I'd be happy to prove this statement wrong. A 66Mhz 486 with the right ethernet boards (16bit WD/SMC type), and running a recent version of 'FreeBSD', can easily fully saturate 2 ethers and possibly 3...and this is all the way to/from a client application. With bus mastering EISA adapters, the same PC should be capable of routing traffic between two T3's at full T3 speeds (this assertion is unproven, however).
-DG
David Greenman FreeBSD development group
David, My comment was incorrect on T1/E1. We were trying to do full DES encryption of a T1 stream and couldn't saturate the link using a modified BSDI kernel and a 486/66. Full T1/E1 is possible using existing cards if you don't try to encrypt. Wrt ethernet - I was under the impression that the fastest EISA card was the 3C579 and the fastest ISA the TN-1500. I'd be surprised to hear that a WD/SMC EISA card can saturate 2-3 ethernets at small packet sizes (typical traffic seen by a router).
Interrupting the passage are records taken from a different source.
Definition set_accepted (v : list (list byte)) (s : cstate V P) : cstate V P :=
  {| c_protocol := c_protocol s; c_ws := c_ws s; c_ctx := c_ctx s; c_hasCancel :=
     c_hasCancel s; c_sendQueue := c_sendQueue s; c_queueCap := c_queueCap s; c_sendMu :=
     c_sendMu s; c_sendClosed := c_sendClosed s; c_writeTimeout := c_writeTimeout s;
     c_slowConsumerPolicy := c_slowConsumerPolicy s; c_encodedPayloadHint :=
     c_encodedPayloadHint s; c_ops := c_ops s; c_pool := c_pool s; c_next := c_next s;
     c_others := c_others s; c_accepted := v |}.

(** A critical section of [opsMu] is one action. *)
Definition on_ops {X} (f : ops → X * ops) : proc (cstate V P) X :=
  atomically (λ s, let '(x, o) := f (c_ops s) in (x, set_ops o s)).
End updates.

Section connection.
Context {V P : Type} `{!ExternalCodecs V} `{!SlicePool P}.

Local Abbreviation state := (cstate V P).
Local Abbreviation M := (proc (cstate V P)).

(** ** Operations *)

Definition beginHandlerOperation (c : receiver) : M bool :=
  match c with
  | nilConn => mret false
  | theConn => on_ops beginHandlerOperation_ops
  end.

Definition endHandlerOperation (c : receiver) : M unit :=
  match c with
  | nilConn => mret tt
  | theConn => on_ops (λ o, (tt, endHandlerOperation_ops o))
  end.

Definition beginSendOperation (c : receiver) : M bool :=
  match c with
  | nilConn => mret false
  | theConn => on_ops beginSendOperation_ops
  end.

Definition endOperation (c : receiver) : M unit :=
  match c with
  | nilConn => mret tt
  | theConn => on_ops (λ o, (tt, endOperationLocked o))
  end.

(** The done channel to wait on. *)
Definition beginDrain (c : receiver) : M nat :=
  match c with
  | nilConn => on_ops newClosedChan
  | theConn => on_ops beginDrain_ops
  end.

(** ** Frame buffers *)

Definition alloc_bytes (size : Z) (s : state) : frameBuf * state :=
  ({| fb_id := c_next s; fb_cap := size; fb_data := [] |}, set_next (S (c_next s)) s).

Definition getFrameBuffer (size : Z) : M frameBuf :=
  frame <- atomically (λ s,
    let '(b, p, next) := sp_Get (c_pool s) size (c_next s) in (b, set_next next (set_pool p s))) ;;;
  if fb_cap frame <? size then atomically (alloc_bytes size)
  else mret {| fb_id := fb_id frame; fb_cap := fb_cap frame; fb_data := [] |}.

Definition putFrameBuffer (frame : frameBuf) : M unit :=
  modify (λ s, set_pool (sp_Put (c_pool s)
    {| fb_id := fb_id frame; fb_cap := fb_cap frame; fb_data := [] |}) s).

(** The slice that holds [out] after appending to [frame] gave these bytes:
    the same array while the capacity allows, a new one otherwise. *)
Definition fits (frame : frameBuf) (out : list byte) : bool :=
  bool_decide (fb_data frame `prefix_of` out) && (zlen out <=? fb_cap frame).

Definition append_to (frame : frameBuf) (out : list byte) : M frameBuf :=
  if fits frame out
  then mret {| fb_id := fb_id frame; fb_cap := fb_cap frame; fb_data := out |}
  else atomically (λ s,
    ({| fb_id := c_next s; fb_cap := zlen out; fb_data := out |}, set_next (S (c_next s)) s)).

(** [append(frame, data...)]. *)
Definition append (frame : frameBuf) (data : list byte) : M frameBuf :=
  append_to frame (fb_data frame ++ data).

Definition sameFrameBuffer (a b : frameBuf) : bool :=
  if (zlen (fb_data a) =? 0) || (zlen (fb_data b) =? 0)
  then zlen (fb_data a) =? zlen (fb_data b)
  else Nat.eqb (fb_id a) (fb_id b).

(** ** Contexts and closing *)

Definition ctx_Err (ctx : context) (s : state) : option error :=
  match ctx with
  | CtxNil | CtxBackground => None
  | CtxConn => c_ctx s
  | CtxOther n => c_others s !! n
  end.

(** [once.Do(cancel)]: cancelling twice changes nothing. *)
Definition closeContext (c : receiver) : M unit :=
  match c with
  | nilConn => mret tt
  | theConn =>
      modify (λ s,
        if negb (c_hasCancel s) then s
        else match c_ctx s with
             | None => set_ctx (Some (Canceled : error)) s
             | Some _ => s
             end)
  end.

(** Closing a websocket may itself fail. *)
Definition ws_close (s : state) : list (option error * state) :=
  match c_ws s with
  | None => [(None, s)]
  | Some w =>
      let s := set_ws (Some {| ws_written := ws_written w; ws_closed := true |}) s in
      [(None, s); (Some (External "websocket: close failed"), s)]
  end.

Definition closeNow (c : receiver) : M (option error) :=
  match c with
  | nilConn => mret None
  | theConn => atomic ws_close
  end.

Definition CloseWithStatus (c : receiver) (code : Z) (reason : string) : M (option error) :=
  match c with
  | nilConn => mret None
  | theConn =>
      ws <- reads c_ws ;;;
      match ws with
      | None => mret None
      | Some _ =>
          err <- atomic ws_close ;;;
          closeContext c ;;;
          mret err
      end
  end.

Definition StatusNormalClosure : Z := 1000.

Definition Close (c : receiver) : M (option error) :=
  CloseWithStatus c StatusNormalClosure "".

Definition disconnectSlowConsumer (c : receiver) : M unit :=
  policy <- reads c_slowConsumerPolicy ;;;
  if policy =? SlowConsumerPolicyDisconnect
  then closeContext c ;;; _ <- closeNow c ;;; mret tt
  else closeContext c ;;; _ <- closeNow c ;;; mret tt.

(** ** The send queue *)

Inductive enqueue_case := CaseCtxDone | CaseConnDone | CaseQueued | CaseDefault.

Definition is_done (e : option error) (x : enqueue_case) : list enqueue_case :=
  match e with Some _ => [x] | None => [] end.

Definition lock_sendMu : M unit :=
  atomic (λ s, if c_sendMu s then [] else [(tt, set_sendMu true s)]).
Definition unlock_sendMu : M unit := modify (set_sendMu false).

Definition closedSendQueueError : M (option error) :=
  err <- reads c_ctx ;;;
  match err with
  | Some err => mret (Some err)
  | None => mret (Some (ErrHandlerShuttingDown : error))
  end.

(** The first [select]: is either context done. *)
Definition select_done (ctx : context) : M enqueue_case :=
  atomic (λ s, (λ x, (x, s)) <$>
    select_default (is_done (ctx_Err ctx s) CaseCtxDone ++ is_done (c_ctx s) CaseConnDone)
      CaseDefault).

(** The second [select]: put the frame in the queue if there is room. *)
Definition push (frame : frameBuf) (s : state) : state :=
  set_accepted (c_accepted s ++ [fb_data frame]) (set_sendQueue (c_sendQueue s ++ [frame]) s).

Definition select_push (frame : frameBuf) : M enqueue_case :=
  atomic (λ s,
    let room := if zlen (c_sendQueue s) <? c_queueCap s
                then [(CaseQueued, push frame s)] else [] in
    let done := (λ x, (x, s)) <$> is_done (c_ctx s) CaseConnDone in
    select_default (room ++ done) (CaseDefault, s)).

Definition enqueueFrame (c : receiver) (ctx : context) (frame : frameBuf) : M (option error) :=
  let ctx := match ctx with CtxNil => CtxBackground | _ => ctx end in
  early <- select_done ctx ;;;
  match early with
  | CaseCtxDone =>
      putFrameBuffer frame ;;;
      reads (ctx_Err ctx)
  | CaseConnDone =>
      putFrameBuffer frame ;;;
      reads c_ctx
  | _ =>
      lock_sendMu ;;;
      closed <- reads c_sendClosed ;;;
      if closed : bool then
        unlock_sendMu ;;;
        putFrameBuffer frame ;;;
        closedSendQueueError
      else
        r <- select_push frame ;;;
        match r with
        | CaseQueued =>
            unlock_sendMu ;;;
            mret None
        | CaseConnDone =>
            unlock_sendMu ;;;
            putFrameBuffer frame ;;;
            reads c_ctx
        | _ =>
            unlock_sendMu ;;;
            putFrameBuffer frame ;;;
            disconnectSlowConsumer c ;;;
            mret (Some (ErrSlowConsumer : error))
        end
  end.

(** ** Writing frames *)

Definition enqueuePreparedProtocolFrame (c : receiver) (ctx : context) (kind : FrameKind)
    (method invocationID : string) (frame : frameBuf) : M (option error) :=
  p <- reads c_protocol ;;;
  match sealFrame p kind method invocationID (fb_data frame) with
  | Err err => putFrameBuffer frame ;;; mret (Some err)
  | Ok data =>
      enqueueFrame c ctx {| fb_id := fb_id frame; fb_cap := fb_cap frame; fb_data := data |}
  end.

Definition writeRawProtocolFrame (c : receiver) (ctx : context) (kind : FrameKind)
    (method invocationID : string) (payload : list byte) : M (option error) :=
  match validateProtocolFrame kind method invocationID with
  | Some err => mret (Some err)
  | None =>
      p <- reads c_protocol ;;;
      match pc_ensurePayloadSize p (zlen payload) with
      | Some err => mret (Some err)
      | None =>
          frame <- getFrameBuffer (HeaderSize + slen method + slen invocationID + zlen payload) ;;;
          frame <- append frame emptyFrameHeader ;;;
          frame <- append frame (bytes method) ;;;
          frame <- append frame (bytes invocationID) ;;;
          frame <- append frame payload ;;;
          enqueuePreparedProtocolFrame c ctx kind method invocationID frame
      end
  end.

(** The [CompareAndSwap] loop: its successful round replaces the hint it
    read, so the update is one action. *)
Definition observeEncodedPayloadSize (c : receiver) (size : Z) : M unit :=
  match c with
  | nilConn => mret tt
  | theConn =>
      modify (λ s, set_encodedPayloadHint (nextPayloadHint (c_encodedPayloadHint s) size) s)
  end.

Definition writeEncodedProtocolFrame (c : receiver) (ctx : context) (kind : FrameKind)
    (method invocationID : string) (body : option V) : M (option error) :=
  match validateProtocolFrame kind method invocationID with
  | Some err => mret (Some err)
  | None =>
      let prefixLen := prefixLen method invocationID in
      size <- reads (λ s,
        encodedFrameBufferSize (Some (c_encodedPayloadHint s)) (c_protocol s) prefixLen) ;;;
      frame <- getFrameBuffer size ;;;
      frame <- append frame emptyFrameHeader ;;;
      frame <- append frame (bytes method) ;;;
      prefixFrame <- append frame (bytes invocationID) ;;;
      p <- reads c_protocol ;;;
      let '(data, err) := pc_marshalAppend p (fb_data prefixFrame) body in
      frame <- append_to prefixFrame data ;;;
      (if negb (sameFrameBuffer prefixFrame frame)
       then putFrameBuffer prefixFrame else mret tt) ;;;
      match err with
      | Some err => putFrameBuffer frame ;;; mret (Some err)
      | None =>
          let bodyLen := zlen (fb_data frame) - prefixLen in
          match pc_ensurePayloadSize p bodyLen with
          | Some err => putFrameBuffer frame ;;; mret (Some err)
          | None =>
              observeEncodedPayloadSize c bodyLen ;;;
              enqueuePreparedProtocolFrame c ctx kind method invocationID frame
          end
      end
  end.

Definition errNilWebsocket : error := New "signalg: nil websocket connection".

(** The shape the six senders share: nil checks, the operation counter around
    the write, and the counter given back when the frame was not queued. *)
Definition sendOperation (c : receiver) (write : M (option error)) : M (option error) :=
  ws <- reads c_ws ;;;
  p <- reads c_protocol ;;;
  match c, ws, p with
  | nilConn, _, _ | _, None, _ => mret (Some errNilWebsocket)
  | _, _, None => mret (Some (ErrUnsupportedCodec : error))
  | theConn, Some _, Some _ =>
      ok <- beginSendOperation c ;;;
      if negb ok then mret (Some (ErrHandlerShuttingDown : error))
      else
        err <- write ;;;
        match err with
        | Some err => endOperation c ;;; mret (Some err)
        | None => mret None
        end
  end.

Definition Send (c : receiver) (ctx : context) (method : string) (body : option V)
    : M (option error) :=
  sendOperation c (writeEncodedProtocolFrame c ctx FrameKindMessage method "" body).

Definition SendRaw (c : receiver) (ctx : context) (method : string) (payload : list byte)
    : M (option error) :=
  sendOperation c (writeRawProtocolFrame c ctx FrameKindMessage method "" payload).

Definition Complete (c : receiver) (ctx : context) (invocationID : string) (body : option V)
    : M (option error) :=
  sendOperation c (writeEncodedProtocolFrame c ctx FrameKindCompletion "" invocationID body).

Definition CompleteError (c : receiver) (ctx : context) (invocationID : string)
    (err : option error) : M (option error) :=
  let err := match err with Some err => err | None => New "signalg: invocation failed" end in
  sendOperation c
    (writeRawProtocolFrame c ctx FrameKindError "" invocationID (bytes (error_text err))).

Definition Ping (c : receiver) (ctx : context) : M (option error) :=
  sendOperation c (writeRawProtocolFrame c ctx FrameKindPing "" "" []).

Definition Pong (c : receiver) (ctx : context) : M (option error) :=
  sendOperation c (writeRawProtocolFrame c ctx FrameKindPong "" "" []).

(** ** The writer goroutine *)

(** [ws.Write]: it writes the frame, or fails (a closed socket, a done
    context, the write timeout). *)
Definition ws_write_step (frame : frameBuf) (s : state) : list (option error * state) :=
  let failed := (Some (External "websocket: write failed"), s) in
  match c_ws s with
  | Some {| ws_written := l; ws_closed := false |} =>
      [(None, set_ws (Some {| ws_written := l ++ [fb_data frame]; ws_closed := false |}) s);
       failed]
  | _ => [failed]
  end.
This is more a reflection of my opinion of PC card technology, not FreeBSD or BSDI. If anyone has measured troughput under small packet load, I'd be interested in hearing the result. Wrt DS3 - I didn't think a HSSI card for EISA existed. Does one exist? Also, keep in mind that routers see an average packet size on the order of 200 bytes. Do you really think an EISA bus can handle the small packet throughput? Big packets are easy, too bad real traffic isn't all big packets. Curtis BTW - I've corrected my own untruths by way of Cc. Thanks for the note and the good work that you are doing on FreeBSD.